As long as you itemize on your tax return, you may deduct gifts to religious or charitable organizations, such as churches and synagogues and groups like the Boy Scouts, Red Cross, and YM/YWCA. You also may deduct contributions made to scientific, literary, and educational organizations, as well as to organizations devoted to the prevention of cruelty to children or animals or those that foster amateur sports competitions.
Deductible gifts to nonprofit can take many forms. You can deduct cash contributions up to 50 percent of your adjusted gross income (AGI), and any excess contributions can be carried forward for up to five years. You also can make donations of property -- from used clothing, to furniture, to computer equipment -- and earn tax deductions. When you donate property, your deduction is generally equal to the fair market value of the property at the time you give it, not its original cost.
To make the most of your charitable contributions, consider donating appreciated capital gains property that you've owned for more than a year, such as shares of stock or a mutual fund. When you donate long-term property that has appreciated in value, you generally earn a deduction for the property's fair market value and never have to pay capital gains tax on its appreciation. Contributions of appreciated capital gains property are generally limited to 30 percent of your adjusted gross income.
Generally, gifts to individuals are not deductible. You also cannot claim a deduction for political contributions, gifts to labor unions, donations to homeowner's associations, or gifts used for tuition.
Payments made partly as a contribution and partly in consideration for goods or services furnished to the donor by the nonprofit -- referred to as quid pro quo contributions -- are not fully deductible. For example, if you buy a $100 ticket to a nonprofit concert performance and the equivalent ticket normally costs $40, you may deduct only $60. If you choose not to attend the event and return the ticket to the nonprofit to be resold, however, you may deduct the full $100.
To qualify for a deduction in a given tax year, you must make your gift by December 31. That includes checks or properly endorsed stock certificates mailed by New Year's Eve or a gift charged to a bank credit card by that day.

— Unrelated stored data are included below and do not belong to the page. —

Definition with_entries a (es : list ActionEntry) : ActionProfile :=
  {| with_selection := with_selection a; action_entries := es; index_ref_count := index_ref_count a;
     mbr_handles := mbr_handles a; grp_handles := grp_handles a; num_members := num_members a; num_groups := num_groups a;
     groups := groups a; grp_selector := grp_selector a; hash := hash a |}.
Definition with_ref_count a (c : IndirectIndexRefCount) : ActionProfile :=
  {| with_selection := with_selection a; action_entries := action_entries a; index_ref_count := c;
     mbr_handles := mbr_handles a; grp_handles := grp_handles a; num_members := num_members a; num_groups := num_groups a;
     groups := groups a; grp_selector := grp_selector a; hash := hash a |}.
Definition with_members a (n : Z) (j : J) : ActionProfile :=
  {| with_selection := with_selection a; action_entries := action_entries a; index_ref_count := index_ref_count a;
     mbr_handles := j; grp_handles := grp_handles a; num_members := n; num_groups := num_groups a;
     groups := groups a; grp_selector := grp_selector a; hash := hash a |}.
Definition with_group_handles a (n : Z) (j : J) : ActionProfile :=
  {| with_selection := with_selection a; action_entries := action_entries a; index_ref_count := index_ref_count a;
     mbr_handles := mbr_handles a; grp_handles := j; num_members := num_members a; num_groups := n;
     groups := groups a; grp_selector := grp_selector a; hash := hash a |}.
Definition with_groups a (gs : list J) : ActionProfile :=
  {| with_selection := with_selection a; action_entries := action_entries a; index_ref_count := index_ref_count a;
     mbr_handles := mbr_handles a; grp_handles := grp_handles a; num_members := num_members a; num_groups := num_groups a;
     groups := gs; grp_selector := grp_selector a; hash := hash a |}.
Definition with_selector a (s : option S) : ActionProfile :=
  {| with_selection := with_selection a; action_entries := action_entries a; index_ref_count := index_ref_count a;
     mbr_handles := mbr_handles a; grp_handles := grp_handles a; num_members := num_members a; num_groups := num_groups a;
     groups := groups a; grp_selector := s; hash := hash a |}.
Definition set_hash a (h : Calculations.Calculation) : ActionProfile :=
  {| with_selection := with_selection a; action_entries := action_entries a; index_ref_count := index_ref_count a;
     mbr_handles := mbr_handles a; grp_handles := grp_handles a; num_members := num_members a; num_groups := num_groups a;
     groups := groups a; grp_selector := grp_selector a; hash := Some h |}.

(** *** Groups *)

Definition group_add_member (g : J) mbr : J * MatchErrorCode :=
  let '(g, rc) := Ras.add g mbr in (g, if rc then SUCCESS else MBR_ALREADY_IN_GRP).
Definition group_delete_member (g : J) mbr : J * MatchErrorCode :=
  let '(g, rc) := Ras.remove g mbr in (g, if rc then SUCCESS else MBR_NOT_IN_GRP).

(** [GroupMgr::insert_group] *)
Definition insert_group (gs : list J) grp : option (list J) :=
  if grp <=? Z.of_nat (length gs) then set_or_push gs grp J1_null else None.

(** [GroupMgr::get_from_hash]: [h % s], which is undefined for an empty group. *)
Definition get_from_hash a grp (h : Z) : option Z :=
  g ← vget (groups a) grp;
  let s := Ras.count g in
  if s =? 0 then None else Ras.get_nth g (h mod s).

(** The calls through [grp_selector]; the manager of the profile ignores changes of members. *)
Definition select a (f : S → S) : ActionProfile := with_selector a (f <$> grp_selector a).
Definition selected a grp (h : Z) : option Z :=
  match grp_selector a with
  | Some s => sel_get_from_hash s grp h
  | None => get_from_hash a grp h
  end.

Definition group_is_empty a grp : option bool := g ← vget (groups a) grp; Some (Ras.count g =? 0).

(** *** The runtime interface *)

Definition is_valid_mbr a mbr : bool := HandleMgr.valid_handle (mbr_handles a) mbr.
Definition is_valid_grp a grp : bool := HandleMgr.valid_handle (grp_handles a) grp.

Definition action_entry (f : Actions.ActionFn) (ad : Actions.ActionData) : ActionEntry :=
  {| action_fn := {| Actions.action_fn := Some f; Actions.action_data := ad |}; next_node := None |}.

Definition data_fits (f : Actions.ActionFn) (ad : Actions.ActionData) : bool := Z.of_nat (length ad) =? Actions.num_params f.

Definition entries_insert a mbr (entry : ActionEntry) : option ActionProfile :=
  if mbr <=? Z.of_nat (length (action_entries a)) then
    es ← set_or_push (action_entries a) mbr entry;
    index ← make_mbr_index mbr;
    c ← ref_set (index_ref_count a) index 0;
    Some (with_ref_count (with_entries a es) c)
  else None.

Definition add_member a (f : Actions.ActionFn) (ad : Actions.ActionData) : option (ActionProfile * Outcome Z) :=
  if negb (data_fits f ad) then Some (a, Err BAD_ACTION_DATA) else
  match HandleMgr.get_handle (mbr_handles a) with
  | (j, None) => Some (with_members a (num_members a) j, Err ERROR)
  | (j, Some mbr_) =>
      let mbr := u32 mbr_ in
      a ← entries_insert (with_members a (num_members a) j) mbr (action_entry f ad);
      Some (with_members a (num_members a + 1) (mbr_handles a), Ok mbr)
  end.

Definition delete_member a mbr : option (ActionProfile * MatchErrorCode) :=
  if negb (is_valid_mbr a mbr) then Some (a, INVALID_MBR_HANDLE) else
  index ← make_mbr_index mbr;
  n ← ref_get (index_ref_count a) index;
  if 0 <? n then Some (a, MBR_STILL_USED) else
  let '(j, error) := HandleMgr.release_handle (mbr_handles a) mbr in
  if error =? 0 then Some (with_members a (num_members a - 1) j, SUCCESS) else None.

Definition modify_member a mbr (f : Actions.ActionFn) (ad : Actions.ActionData) : option (ActionProfile * MatchErrorCode) :=
  if negb (data_fits f ad) then Some (a, BAD_ACTION_DATA) else
  if negb (is_valid_mbr a mbr) then Some (a, INVALID_MBR_HANDLE) else
  es ← vset (action_entries a) mbr (action_entry f ad);
  Some (with_entries a es, SUCCESS).

Definition create_group a : option (ActionProfile * Outcome Z) :=
  match HandleMgr.get_handle (grp_handles a) with
  | (j, None) => Some (with_group_handles a (num_groups a) j, Err ERROR)
  | (j, Some grp_) =>
      let grp := u32 grp_ in
      gs ← insert_group (groups a) grp;
      index ← make_grp_index grp;
      c ← ref_set (index_ref_count a) index 0;
      Some (with_ref_count (with_groups (with_group_handles a (num_groups a + 1) j) gs) c, Ok grp)
  end.

(** The members of a group are no longer used by it. *)
Fixpoint decrease_all (c : IndirectIndexRefCount) (mbrs : list Z) : option IndirectIndexRefCount :=
  match mbrs with
  | [] => Some c
  | mbr :: mbrs =>
      index ← make_mbr_index (u32 mbr);
      c ← ref_decrease c index;
      decrease_all c mbrs
  end.

Definition delete_group a grp : option (ActionProfile * MatchErrorCode) :=
  if negb (is_valid_grp a grp) then Some (a, INVALID_GRP_HANDLE) else
  index ← make_grp_index grp;
  n ← ref_get (index_ref_count a) index;
  if 0 <? n then Some (a, GRP_STILL_USED) else
  g ← vget (groups a) grp;
  mbrs ← Ras.elements g;
  c ← decrease_all (index_ref_count a) mbrs;
  let '(j, error) := HandleMgr.release_handle (grp_handles a) grp in
  if error =? 0 then Some (with_group_handles (with_ref_count a c) (num_groups a - 1) j, SUCCESS) else None.
Inductive p_step P : pop → pres → Prof → Prop :=
  | p_add_bad f ad : data_fits f ad = false → p_step P (AddMember f ad) (PHandle (Err BAD_ACTION_DATA)) P
  | p_add f ad mbr :
      data_fits f ad = true → p_members P !! mbr = None → 0 ≤ mbr < 2 ^ 24 → (∀ m, 0 ≤ m < mbr → is_Some (p_members P !! m)) →
      p_step P (AddMember f ad) (PHandle (Ok mbr)) (set_members P (<[mbr := action_entry f ad]> (p_members P)))
  | p_delete_invalid mbr : p_members P !! mbr = None → p_step P (DeleteMember mbr) (PCode INVALID_MBR_HANDLE) P
  | p_delete_used mbr :
      is_Some (p_members P !! mbr) → 0 < p_refs P mbr → p_step P (DeleteMember mbr) (PCode MBR_STILL_USED) P
  | p_delete mbr :
      is_Some (p_members P !! mbr) → p_refs P mbr = 0 →
      p_step P (DeleteMember mbr) (PCode SUCCESS) (set_members P (delete mbr (p_members P)))
  | p_modify_bad mbr f ad : data_fits f ad = false → p_step P (ModifyMember mbr f ad) (PCode BAD_ACTION_DATA) P
  | p_modify_invalid mbr f ad :
      data_fits f ad = true → p_members P !! mbr = None → p_step P (ModifyMember mbr f ad) (PCode INVALID_MBR_HANDLE) P
  | p_modify mbr f ad :
      data_fits f ad = true → is_Some (p_members P !! mbr) →
      p_step P (ModifyMember mbr f ad) (PCode SUCCESS) (set_members P (<[mbr := action_entry f ad]> (p_members P)))
  | p_create grp :
      p_groups P !! grp = None → 0 ≤ grp < 2 ^ 24 → (∀ g, 0 ≤ g < grp → is_Some (p_groups P !! g)) →
      p_step P CreateGroup (PHandle (Ok grp)) (set_groups P (<[grp := ∅]> (p_groups P)))
  | p_delete_grp_invalid grp : p_groups P !! grp = None → p_step P (DeleteGroup grp) (PCode INVALID_GRP_HANDLE) P
  | p_delete_grp_used grp :
      is_Some (p_groups P !! grp) → 0 < p_uses P (grp_index grp) → p_step P (DeleteGroup grp) (PCode GRP_STILL_USED) P
  | p_delete_grp grp :
      is_Some (p_groups P !! grp) → p_uses P (grp_index grp) = 0 →
      p_step P (DeleteGroup grp) (PCode SUCCESS) (set_groups P (delete grp (p_groups P)))
  | p_add_to_no_mbr mbr grp : p_members P !! mbr = None → p_step P (AddToGroup mbr grp) (PCode INVALID_MBR_HANDLE) P
  | p_add_to_no_grp mbr grp :
      is_Some (p_members P !! mbr) → p_groups P !! grp = None → p_step P (AddToGroup mbr grp) (PCode INVALID_GRP_HANDLE) P
  | p_add_to_again mbr grp X :
      is_Some (p_members P !! mbr) → p_groups P !! grp = Some X → mbr ∈ X →
      p_step P (AddToGroup mbr grp) (PCode MBR_ALREADY_IN_GRP) P
  | p_add_to mbr grp X :
      is_Some (p_members P !! mbr) → p_groups P !! grp = Some X → mbr ∉ X →
      p_step P (AddToGroup mbr grp) (PCode SUCCESS) (set_groups P (<[grp := {[mbr]} ∪ X]> (p_groups P)))
  | p_remove_no_mbr mbr grp : p_members P !! mbr = None → p_step P (RemoveFromGroup mbr grp) (PCode INVALID_MBR_HANDLE) P
  | p_remove_no_grp mbr grp :
      is_Some (p_members P !! mbr) → p_groups P !! grp = None → p_step P (RemoveFromGroup mbr grp) (PCode INVALID_GRP_HANDLE) P
  | p_remove_not_in mbr grp X :
      is_Some (p_members P !! mbr) → p_groups P !! grp = Some X → mbr ∉ X →
      p_step P (RemoveFromGroup mbr grp) (PCode MBR_NOT_IN_GRP) P
  | p_remove mbr grp X :
      is_Some (p_members P !! mbr) → p_groups P !! grp = Some X → mbr ∈ X →
      p_step P (RemoveFromGroup mbr grp) (PCode SUCCESS) (set_groups P (<[grp := X ∖ {[mbr]}]> (p_groups P)))
  | p_acquire i : p_step P (Acquire i) PDone (set_uses P i (p_uses P i + 1))
  | p_release i : p_step P (Release i) PDone (set_uses P i (p_uses P i - 1)).

(** What callers ensure: handles are left, and tables count uses of valid indices only. *)
Definition pop_ok P (o : pop) : Prop :=
  match o with
  | AddMember _ _ => Z.of_nat (size (p_members P)) < 2 ^ 24
  | CreateGroup => Z.of_nat (size (p_groups P)) < 2 ^ 24
  | Acquire i => p_valid P i ∧ p_uses P i + 1 < 2 ^ 31
  | Release i => p_valid P i ∧ 0 < p_uses P i
  | _ => True
  end.

(** ** Vectors of counts *)

Lemma set_or_push_ok {A} (l : list A) (k : Z) (x : A) : 0 ≤ k ≤ Z.of_nat (length l) →
  ∃ l', set_or_push l k x = Some l' ∧ Z.of_nat (length l') = Z.max (Z.of_nat (length l)) (k + 1) ∧
    ∀ j, vget l' j = if decide (j = k) then Some x else vget l j.
Proof.
  intros Hk. unfold set_or_push. destruct (Z.eqb_spec k (Z.of_nat (length l))) as [->|].
  - eexists. split; [done|]. split; [rewrite length_app; cbn; lia|]. intros j. unfold vget. destruct (decide (0 ≤ j)).
    + destruct (decide (j = _)) as [->|]; [by rewrite Nat2Z.id, list_lookup_middle|].
      destruct (decide (j < Z.of_nat (length l))); [by rewrite lookup_app_l by lia|].
      rewrite !lookup_ge_None_2; [done|lia|rewrite length_app; cbn; lia].
    + destruct (decide (j = _)); [lia|done].
  - eexists. rewrite vset_Some by lia. split; [done|]. split; [rewrite length_insert; lia|]. intros j. apply vget_vset. apply vset_Some. lia.
Qed.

Canceled checks are sufficient documentation for cash donations under $250, but you'll need more proof of your generosity if you donate $250 or more. The rules require that you have a receipt, letter or other statement from the charitable organization listing the amount of the cash donation, or, for contributed property, a description of the property donated. In addition, the receipt must state whether or not the nonprofit provided any goods or services in exchange for the cash or property. Where a charitable organization provides goods or services in exchange for contributions over $75, the organization must provide the donor with a good faith estimate of the value of the goods or services provided. For non-cash contributions over $500, you must complete Form 8283 and attach it to your tax return. If the non-cash contribution exceeds $5,000 ($10,000 for gifts of closely held stock), you also may have to obtain and attach a written appraisal. A summary of the appraisal should be attached to the tax return to substantiate the deduction.
(Additional requirements apply to contributions of art if you are claiming a deduction of $20,000 or more.) There is no appraisal requirement for publicly traded securities for which a market quote is readily available on an established stock exchange.
CPAs recommend that you make sure that you have adequate receipts and other documentation for your charitable gifts. Doing so will make the preparation of your tax return a little easier next year and give you peace of mind in knowing that should you be audited, your records are in order.